Stored dataset items:

* * * * * * *

(* ===== verification/TimerHeap.v ===== *)
(** * The heap of the timer queue

    The binary heap of timer_queue: swapping entries keeps the timers'
    indices, and moving an entry up or down restores the order of the
    heap. *)

From S2P Require Import Prelude SocketOps OpQueue EpollReactor TimerQueue.

(** ** Positions *)

Lemma parent_spec k i : (0 < k)%nat -> parent k = i <-> k = (2 * i + 1)%nat \/ k = (2 * i + 2)%nat.
Proof.
  intros Hk. unfold parent. pose proof (Nat.div_mod_eq (k - 1) 2). pose proof (Nat.mod_upper_bound (k - 1) 2). lia.
Qed.

Lemma parent_lt k : (0 < k)%nat -> (parent k < k)%nat.
Proof. intros Hk. destruct (proj1 (parent_spec k (parent k) Hk) eq_refl); lia. Qed.

(** ** The order *)

Definition ordered_at (h : list heap_entry) (k : nat) : Prop :=
  forall a b, h !! parent k = Some a -> h !! k = Some b -> time_ a <= time_ b.

Definition heap_ordered (h : list heap_entry) : Prop := forall k, (0 < k)%nat -> ordered_at h k.

(** The children of [i] are not before the parent of [i]. *)
Definition grand_ordered (h : list heap_entry) (i : nat) : Prop := forall k a b,
  (0 < i)%nat -> (0 < k)%nat -> parent k = i -> h !! parent i = Some a -> h !! k = Some b -> time_ a <= time_ b.

(** In order except that the entry at [i] may be before its parent ... *)
Definition up_inv (h : list heap_entry) (i : nat) : Prop :=
  (forall k, (0 < k)%nat -> k <> i -> ordered_at h k) /\ grand_ordered h i.
(** ... or after its children. *)
Definition down_inv (h : list heap_entry) (i : nat) : Prop :=
  (forall k, (0 < k)%nat -> parent k <> i -> ordered_at h k) /\ grand_ordered h i.

(** *** Swapping *)

Definition swap (i j : nat) (h : list heap_entry) : list heap_entry :=
  match h !! i, h !! j with
  | Some a, Some b => <[j:=a]> (<[i:=b]> h)
  | _, _ => h
  end.

Lemma swap_length i j h : length (swap i j h) = length h.
Proof. unfold swap. destruct (h !! i), (h !! j); by rewrite ?length_insert. Qed.

Lemma swap_lookup i j h a b k : h !! i = Some a -> h !! j = Some b ->
  swap i j h !! k = if decide (k = j) then Some a else if decide (k = i) then Some b else h !! k.
Proof.
  intros Ha Hb. unfold swap. rewrite Ha, Hb. apply lookup_lt_Some in Ha as Hi, Hb as Hj.
  repeat case_decide; subst.
  - apply list_lookup_insert_eq. by rewrite length_insert.
  - rewrite list_lookup_insert_ne by done. by apply list_lookup_insert_eq.
  - by rewrite !list_lookup_insert_ne.
Qed.

Lemma swap_permutation i j h : (i < length h)%nat -> (j < length h)%nat -> swap i j h ≡ₚ h.
Proof.
  intros Hi Hj. apply lookup_lt_is_Some_2 in Hi as [a Ha], Hj as [b Hb].
  apply Permutation_inj. split; [apply swap_length|].
  exists (fun k => if decide (k = j) then i else if decide (k = i) then j else k). split.
  - intros k k'. repeat case_decide; subst; try done; congruence.
  - intros k. rewrite (swap_lookup i j h a b k Ha Hb). by repeat case_decide; subst.
Qed.

(** [at_swap] reads the entries of a swapped heap. *)
Ltac at_swap lem :=
  intros x y; rewrite !lem;
  repeat match goal with |- context [decide ?P] => destruct (decide P) end; try congruence; try lia;
  intros Ex Ey; try injection Ex as <-; try injection Ey as <-; try lia.

(** One step up. *)
Lemma up_step h i a b : (0 < i)%nat -> up_inv h i -> h !! i = Some a -> h !! parent i = Some b ->
  time_ a < time_ b -> up_inv (swap i (parent i) h) (parent i).
Proof.
  intros Hi [Ho Hg] Ha Hb Hab. pose proof (parent_lt i Hi) as Hp.
  remember (parent i) as p eqn:Ep. pose proof (fun k => swap_lookup i p h a b k Ha Hb) as Hsw. split.
  - intros k Hk Hkp. pose proof (parent_lt k Hk) as Hpk. at_swap Hsw.
    + assert (time_ b <= time_ y); [|lia]. by apply (Ho k Hk ltac:(done)); congruence.
    + subst. by apply (Hg k b y).
    + by apply (Ho k Hk ltac:(done)).
  - intros k x y Hp0 Hk Hkp. revert x y. pose proof (parent_lt k Hk). pose proof (parent_lt p Hp0). at_swap Hsw.
    + by apply (Ho p Hp0 ltac:(lia)).
    + assert (time_ x <= time_ b) by by apply (Ho p Hp0 ltac:(lia)).
      assert (time_ b <= time_ y); [|lia]. apply (Ho k Hk ltac:(done)); congruence.
Qed.

(** One step down, to the earlier of the children. *)
Lemma down_step h i m a b : (0 < m)%nat -> parent m = i -> down_inv h i -> h !! i = Some a -> h !! m = Some b ->
  time_ b <= time_ a -> (forall k c, (0 < k)%nat -> parent k = i -> h !! k = Some c -> time_ b <= time_ c) ->
  down_inv (swap i m h) m.
Proof.
  intros Hm Em [Ho Hg] Ha Hb Hab Hmin. pose proof (parent_lt m Hm) as Hp.
  pose proof (fun k => swap_lookup i m h a b k Ha Hb) as Hsw. split.
  - intros k Hk Hkm. pose proof (parent_lt k Hk) as Hpk. at_swap Hsw.
    + by apply (Hmin k y Hk).
    + subst k. apply (Hg m x b); congruence.
    + by apply (Ho k Hk ltac:(done)).
  - intros k x y Hm0 Hk Hkm. revert x y. pose proof (parent_lt k Hk). rewrite Em. at_swap Hsw.
    apply (Ho k Hk ltac:(lia)); congruence.
Qed.

(** ** The timers' indices *)

(** Every entry points to a timer that holds its index. *)
Definition indexed (h : list heap_entry) (D : gmap timer_ptr per_timer_data) : Prop :=
  forall i e, h !! i = Some e -> exists d, D !! timer_ e = Some d /\ heap_index_ d = Z.of_nat i.

(** The timers of [D'] are those of [D] up to their indices, which are the
    same for the timers outside of [ps]. *)
Definition same_timers (ps : list timer_ptr) (D D' : gmap timer_ptr per_timer_data) : Prop := forall p,
  (set_index 0 <$> D' !! p) = (set_index 0 <$> D !! p) /\ (p ∉ ps -> D' !! p = D !! p).

Lemma same_timers_refl ps D : same_timers ps D D.
Proof. done. Qed.

Lemma same_timers_trans ps ps' D1 D2 D3 : ps ≡ₚ ps' ->
  same_timers ps D1 D2 -> same_timers ps' D2 D3 -> same_timers ps D1 D3.
Proof.
  intros Hp H12 H23 p. destruct (H12 p) as [E1 F1], (H23 p) as [E2 F2]. split; [congruence|].
  intros Hn. rewrite F2 by (by rewrite <- Hp). by apply F1.
Qed.

Lemma same_timers_index ps p i d D : p ∈ ps -> D !! p = Some d ->
  same_timers ps D (<[p:=set_index i d]> D).
Proof.
  intros Hp Hd q. destruct (decide (p = q)) as [<-|Hne].
  - rewrite lookup_insert_eq, Hd. split; [by destruct d|done].
  - by rewrite lookup_insert_ne.
Qed.

Lemma indexed_inj h D i j a b : indexed h D -> h !! i = Some a -> h !! j = Some b ->
  timer_ a = timer_ b -> i = j.
Proof.
  intros Hi Ha Hb E. destruct (Hi i a Ha) as (d & Hd & Ed), (Hi j b Hb) as (d' & Hd' & Ed').
  rewrite E in Hd. assert (d = d') as <- by congruence. lia.
Qed.

Lemma indexed_timer h D i e : indexed h D -> h !! i = Some e -> timer_ e ∈ timer_ <$> h.
Proof. intros _ Hi. apply list_elem_of_fmap. exists e. split; [done|]. by eapply list_elem_of_lookup_2. Qed.

(** ** The operations *)

Section heap.
Context {W : Type}.
Abbreviation S := (TimerState W).
Implicit Types (s : S) (i j : nat).

Definition s_heap s : list heap_entry := heap_ (queue s).
Definition s_data s : gmap timer_ptr per_timer_data := timer_data (queue s).
Definition on_queue (f : TimerQueue -> TimerQueue) s : S := mkTState (f (queue s)) (tworld s).

Lemma wp_get_queue s (Phi : TimerQueue -> S -> Prop) : Phi (queue s) s -> wp get_queue s Phi.
Proof. intros HP. by apply wp_bind, wp_get, wp_ret. Qed.

Lemma wp_modify_queue f s (Phi : unit -> S -> Prop) : Phi tt (on_queue f s) -> wp (modify_queue f) s Phi.
Proof. intros HP. by apply wp_bind, wp_get, wp_put. Qed.

Lemma wp_load_timer p d s (Phi : per_timer_data -> S -> Prop) :
  s_data s !! p = Some d -> Phi d s -> wp (load_timer p) s Phi.
Proof. unfold s_data. intros Hd HP. apply wp_bind, wp_get_queue. rewrite Hd. by apply wp_ret. Qed.

Lemma wp_update_timer p d f s (Phi : unit -> S -> Prop) : s_data s !! p = Some d ->
  Phi tt (on_queue (set_data (<[p:=f d]> (s_data s))) s) -> wp (update_timer p f) s Phi.
Proof.
  intros Hd HP. apply wp_bind. eapply wp_load_timer; [done|]. by apply wp_modify_queue.
Qed.

Lemma wp_heap_at i e s (Phi : heap_entry -> S -> Prop) :
  s_heap s !! i = Some e -> Phi e s -> wp (heap_at i) s Phi.
Proof. unfold s_heap. intros Hi HP. apply wp_bind, wp_get_queue. rewrite Hi. by apply wp_ret. Qed.

Lemma wp_heap_set i e s (Phi : unit -> S -> Prop) : (i < length (s_heap s))%nat ->
  Phi tt (on_queue (set_heap (<[i:=e]> (s_heap s))) s) -> wp (heap_set i e) s Phi.
Proof.
  intros [x Hx]%lookup_lt_is_Some_2 HP. apply wp_bind. eapply wp_heap_at; [done|]. by apply wp_modify_queue.
Qed.

Lemma wp_heap_size s (Phi : nat -> S -> Prop) : Phi (length (s_heap s)) s -> wp heap_size s Phi.
Proof. intros HP. by apply wp_bind, wp_get_queue, wp_ret. Qed.

(** The entries have moved in the heap, and the timers know. *)
Record reheaped s s' : Prop := {
  rh_world : tworld s' = tworld s;
  rh_timers : timers_ (queue s') = timers_ (queue s);
  rh_heap : s_heap s' ≡ₚ s_heap s;
  rh_indexed : indexed (s_heap s') (s_data s');
  rh_data : same_timers (timer_ <$> s_heap s) (s_data s) (s_data s');
}.

Lemma reheaped_refl s : indexed (s_heap s) (s_data s) -> reheaped s s.
Proof. intros Hi. by split. Qed.

Lemma reheaped_trans s1 s2 s3 : reheaped s1 s2 -> reheaped s2 s3 -> reheaped s1 s3.
Proof.
  intros [W1 T1 P1 I1 D1] [W2 T2 P2 I2 D2]. split; [congruence|congruence|by rewrite P2|done|].
  eapply same_timers_trans; [|done|done]. by rewrite P1.
Qed.

Lemma wp_swap i j s : (i < length (s_heap s))%nat -> (j < length (s_heap s))%nat -> indexed (s_heap s) (s_data s) ->
  wp (swap_heap i j) s (fun _ s' => reheaped s s' /\ s_heap s' = swap i j (s_heap s)).
Proof.
  intros Hi Hj Hidx. pose proof (swap_permutation i j (s_heap s) Hi Hj) as Hperm.
  apply lookup_lt_is_Some_2 in Hi as Ha, Hj as Hb. destruct Ha as [a Ha], Hb as [b Hb].
  destruct (Hidx i a Ha) as (da & Hda & Eda), (Hidx j b Hb) as (db & Hdb & Edb).
  unfold swap_heap. apply wp_bind. eapply wp_heap_at; [done|]. apply wp_bind. eapply wp_heap_at; [done|].
  apply wp_bind, wp_heap_set; [done|]. apply wp_bind, wp_heap_set; [by unfold s_heap; simpl; rewrite length_insert|].
  set (s1 := on_queue _ (on_queue _ s)).
  assert (s_heap s1 = swap i j (s_heap s)) as E1 by (unfold swap; by rewrite Ha, Hb).
  pose proof (fun k => swap_lookup i j (s_heap s) a b k Ha Hb) as Hsw. rewrite <- E1 in Hsw.
  assert (exists x dx, s_heap s1 !! i = Some x /\ s_data s1 !! timer_ x = Some dx /\ (i = j /\ x = a \/ i <> j /\ x = b))
    as (x & dx & Hx & Hdx & Ex).
  { rewrite Hsw. destruct (decide (i = j)) as [<-|Hne]; [by exists a, da; split_and!; [| |left]|].
    rewrite decide_True by done. exists b, db. by split_and!; [| |right]. }
  assert (s_heap s1 !! j = Some a) as Hy by (by rewrite Hsw, decide_True).
  apply wp_bind. eapply wp_heap_at; [done|]. apply wp_bind. eapply wp_update_timer; [done|].
  apply wp_bind. eapply wp_heap_at; [exact Hy|].
  assert (exists dy, <[timer_ x:=set_index (Z.of_nat i) dx]> (s_data s1) !! timer_ a = Some dy /\
    set_index (Z.of_nat j) dy = set_index (Z.of_nat j) da) as (dy & Hdy & Edy).
  { destruct (decide (timer_ x = timer_ a)) as [E|E].
    - rewrite E, lookup_insert_eq. eexists. split; [done|]. rewrite E in Hdx.
      by assert (dx = da) as -> by (change (s_data s !! timer_ a = Some dx) in Hdx; congruence).
    - rewrite lookup_insert_ne by done. exists da. done. }
  eapply wp_update_timer; [exact Hdy|]. rewrite Edy. split; [|exact E1].
  assert (timer_ x ∈ timer_ <$> s_heap s) as Hxin.
  { destruct Ex as [[_ ->]|[_ ->]]; by eapply indexed_timer. }
  assert (timer_ a ∈ timer_ <$> s_heap s) as Hain by by eapply indexed_timer.
  split; [done|done|change (s_heap s1 ≡ₚ s_heap s); by rewrite E1| |].
  - change (indexed (s_heap s1) (<[timer_ a:=set_index (Z.of_nat j) da]> (<[timer_ x:=set_index (Z.of_nat i) dx]> (s_data s)))).
    intros k e He. pose proof He as He'. rewrite Hsw in He.
    destruct (decide (k = j)) as [->|Hkj].
    { injection He as <-. rewrite lookup_insert_eq. eexists. by split. }
    destruct (decide (k = i)) as [->|Hki].
    { injection He as <-. assert (x = b) as -> by congruence.
      rewrite lookup_insert_ne, lookup_insert_eq; [eexists; by split|].
      intros E. destruct Ex as [[]|[Hij _]]; [congruence|]. apply Hij. by eapply (indexed_inj (s_heap s)). }
    destruct (Hidx k e He) as (d & Hd & Ed). exists d. split; [|done].
    rewrite !lookup_insert_ne; [done| |]; intros E.
    + destruct Ex as [[_ ->]|[_ ->]]; [apply Hki|apply Hkj]; by eapply (indexed_inj (s_heap s)).
    + apply Hki. by eapply (indexed_inj (s_heap s)).
  - eapply same_timers_trans; [done|by eapply (same_timers_index _ (timer_ x) (Z.of_nat i) dx)|].
    rewrite <- Edy. by apply same_timers_index.
Qed.

(** *** Moving an entry to its place *)

Lemma up_inv_top h : up_inv h 0 -> heap_ordered h.
Proof. intros [Ho _] k Hk. apply Ho; lia. Qed.

Lemma up_inv_done h i : up_inv h i -> ordered_at h i -> heap_ordered h.
Proof. intros [Ho _] Hi k Hk. destruct (decide (k = i)) as [->|]; [done|by apply Ho]. Qed.

Lemma down_inv_done h i : down_inv h i ->
  (forall k, (0 < k)%nat -> parent k = i -> ordered_at h k) -> heap_ordered h.
Proof. intros [Ho _] Hi k Hk. destruct (decide (parent k = i)); [by apply Hi|by apply Ho]. Qed.

(** The entries are those there were, in order. *)
Definition sifted s s' : Prop := reheaped s s' /\ heap_ordered (s_heap s').

Lemma sifted_trans s1 s2 s3 : reheaped s1 s2 -> sifted s2 s3 -> sifted s1 s3.
Proof. intros H1 [H2 Ho]. split; [by eapply reheaped_trans|done]. Qed.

* * * * * * *

_What you will do_. In the entries above, find lines with "match" and copy each.

_Expected answer_.
  match h !! i, h !! j with
  repeat match goal with |- context [decide ?P] => destruct (decide P) end; try congruence; try lia;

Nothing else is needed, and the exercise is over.